Home » Questions » Computers [ Ask a new question ]

log into a VM on startup?

log into a VM on startup?

My cousin has kids. He wants them to be able to use windows and install whatever they like but he wants them to only do it to a disk image so if there are any problems or nasty virus he can quickly restore the image to an earlier state. I know an alternative is to restore the HD using something like ghost but he is worried about partition viruses and other problems (what if he wants to change the partition size, etc).
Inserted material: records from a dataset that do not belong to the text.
(** X15.  The order of the sweep.  When the three listings succeed, the
    deletion routine runs first for the endpoints of exited containers,
    exited container by exited container in the order the runtime lists
    them, and for each in the order of [E]; then, in the order of [E], for
    the endpoints whose CID no listed container has.  The first loop is over
    before the second starts. *)
Theorem X15_sweep_order {W} `{!Clients W} (s : State W)
    host w1 E w2 dockerDeads w3 dockerAll w4 :
  os_Hostname (world s) = (Ok host, w1) →
  danmep_CidsByHost host w1 = (Ok E, w2) →
  docker_ListContainers optDead w2 = (Ok dockerDeads, w3) →
  docker_ListContainers optAll w3 = (Ok dockerAll, w4) →
  invocations (trace (cleanup s).2)
  = invocations (trace s)
    ++ (dead ← dockerDeads; filter (λ ep, CID (Spec ep) = ID dead) E)
    ++ filter (λ ep, CID (Spec ep) ∉ ID <$> dockerAll) E.
Proof.
  intros Hhost Heps Hdeads Hall.
  rewrite (cleanup_listed s _ _ _ _ _ _ _ _ Hhost Heps Hdeads Hall).
  rewrite (proj2 (cleanup_missing_run _ _ _)), (proj2 (cleanup_dead_run _ _ _)); simpl.
  rewrite invocations_app; simpl. by rewrite app_nil_r, <- app_assoc.
Qed.

(** Two exited containers, listed "def" first: the endpoint of "def" is
    visited before the endpoint of "abc", and the endpoint of the unlisted
    "ghi" last, whatever their order in the registry. *)
Lemma X15_witness :
  let s := start (mkCluster (Ok "node1") true true true
                            {[ ("x", "net1") := net1 ]} [ep3; ep1; ep2] ∅
                            [ {| ID := "def"; Status := "exited" |};
                              {| ID := "abc"; Status := "exited" |} ]) in
  invocations (trace (cleanup s).2) = [ep2; ep1; ep3].
Proof.
  intros s.
  rewrite (X15_sweep_order s "node1" (world s) [ep3; ep1; ep2] (world s)
             [ {| ID := "def"; Status := "exited" |}; {| ID := "abc"; Status := "exited" |} ]
             (world s)
             [ {| ID := "def"; Status := "exited" |}; {| ID := "abc"; Status := "exited" |} ]
             (world s)); vm_compute; reflexivity.
Defined.

(** * The runs of a batch *)

Section Runs.
Context {W : Type} `{!Clients W}.

Lemma runs_from_app (w : W) l1 t1 w1 l2 t2 w2 :
  runs_from w l1 t1 w1 → runs_from w1 l2 t2 w2 → runs_from w (l1 ++ l2) (t1 ++ t2) w2.
Proof.
  intros H1 H2. induction H1; simpl.
  - done.
  - eapply runs_fetch_failed; eauto.
  - eapply runs_exempt; eauto.
  - eapply runs_pooled; eauto.
Qed.

(** The events of a batch are entries of the routine for its endpoints, in
    order, and no search. *)
Lemma runs_from_readers (w : W) l t w' :
  runs_from w l t w' → invocations t = l ∧ lookups t = [].
Proof.
  induction 1 as [|? ? ? ? ? ? ? _ _ [IH1 IH2]|? ? ? ? ? ? ? ? ? _ _ _ _ [IH1 IH2]
                  |? ? ? ? ? ? ? ? ? ? ? _ _ _ _ _ [IH1 IH2]].
  - done.
  - split; [rewrite invocations_enter|rewrite lookups_enter].
    + f_equal. exact IH1.
    + exact IH2.
  - split; [rewrite invocations_enter|rewrite lookups_enter].
    + f_equal. exact IH1.
    + exact IH2.
  - split; [rewrite invocations_enter|rewrite lookups_enter].
    + f_equal. exact IH1.
    + exact IH2.
Qed.

Lemma deleteInterface_run (ep : DanmEp) (s : State W) :
  ∃ t w', deleteInterface ep s = (Done tt, mkState w' (trace s ++ t))
          ∧ runs_from (world s) [ep] t w'.
Proof.
  destruct (DanmNets_Get (Namespace (ObjectMeta ep)) (NetworkID (Spec ep)) (world s))
    as [[netInfo|e] w1] eqn:Hget.
  - destruct (decide (NetworkType (Spec ep) = "ipvlan")) as [Hty|Hty].
    + destruct (DanmEps_Delete (Namespace (ObjectMeta ep)) (Name (ObjectMeta ep)) w1)
        as [rd w2] eqn:Hdel.
      rewrite (deleteInterface_exempt _ _ _ _ Hget Hty), Hdel. simpl.
      eexists _, w2. split; [reflexivity|].
      eapply runs_exempt; [exact Hget|exact Hty|exact Hdel|constructor].
    + destruct (ipam_Free netInfo (Address (Iface (Spec ep))) w1) as [rf w2] eqn:Hfree.
      destruct (DanmEps_Delete (Namespace (ObjectMeta ep)) (Name (ObjectMeta ep)) w2)
        as [rd w3] eqn:Hdel.
      rewrite (deleteInterface_pooled _ _ _ _ Hget Hty), Hfree. simpl. rewrite Hdel. simpl.
      eexists _, w3. split; [reflexivity|].
      eapply runs_pooled; [exact Hget|exact Hty|exact Hfree|exact Hdel|constructor].
  - rewrite (deleteInterface_fetch_failed _ _ _ _ Hget).
    eexists _, w1. split; [reflexivity|].
    eapply runs_fetch_failed; [exact Hget|constructor].
Qed.

Lemma range_guarded_runs selected (l : list DanmEp) (s : State W) :
  ∃ t w', range l (guarded selected) s = (Done tt, mkState w' (trace s ++ t))
          ∧ runs_from (world s) (filter (λ ep, selected ep = true) l) t w'.
Proof.
  revert s. induction l as [|ep l IH]; intros s.
  - exists [], (world s). simpl. rewrite app_nil_r. split; [by destruct s|constructor].
  - simpl. unfold mbind, M_bind, guarded at 1.
    destruct (selected ep) eqn:Hsel.
    + destruct (deleteInterface_run ep s) as (t1 & w1 & -> & Hrun1).
      destruct (IH (mkState w1 (trace s ++ t1))) as (t2 & w2 & -> & Hrun2).
      exists (t1 ++ t2), w2. simpl. split; [by rewrite app_assoc|].
      rewrite filter_cons_True by done.
      by apply (runs_from_app _ [ep] _ w1).
    + simpl. destruct (IH s) as (t2 & w2 & -> & Hrun2).
      exists t2, w2. split; [done|].
      rewrite filter_cons_False; [done|]. by rewrite Hsel.
Qed.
Asked by: Guest | Views: 33
Total answers/comments: 2
Guest [Entry]

"There are going to be a lot of problems with trying to get a VM to start up automatically, enter fullscreen mode, etc. What I would recommend instead to solve this problem is using something like Windows SteadyState. SteadyState essentially does exactly what you want, albeit in a slightly different way under the hood. All changes to the disk are saved on a virtual partition. When the system is shut down, most changes are discarded. Only files saved/modified in specific parts of the filesystem (which you can specify) are preserved. You can choose at shutdown whether or not to preserve changes, which requires entering the password of an authorized account. SteadyState also has some built-in options for configuring group policy-like settings on regular user accounts, so you can, for example, prevent the kids from editing the registry. Using this would be faster (since you're not using a layer of virtualization), cheaper (since steadystate is free, and windows licenses to run in a VM are not) and likely easier to maintain.

They have steadystate for XP and Vista. I don't think Windows 7 is supported yet, but it might be, you'd have to check."
Guest [Entry]

"something like ghost but he is worried
about partition viruses and other
problems (what if he wants to change
the partition size, etc).

Ghost will restore any partition to its pristine state and thus taking care of any viruses.

A Ghost image can be applied to any partition regardless the size (as long as the used disk space does not exceed the partition size, that is)."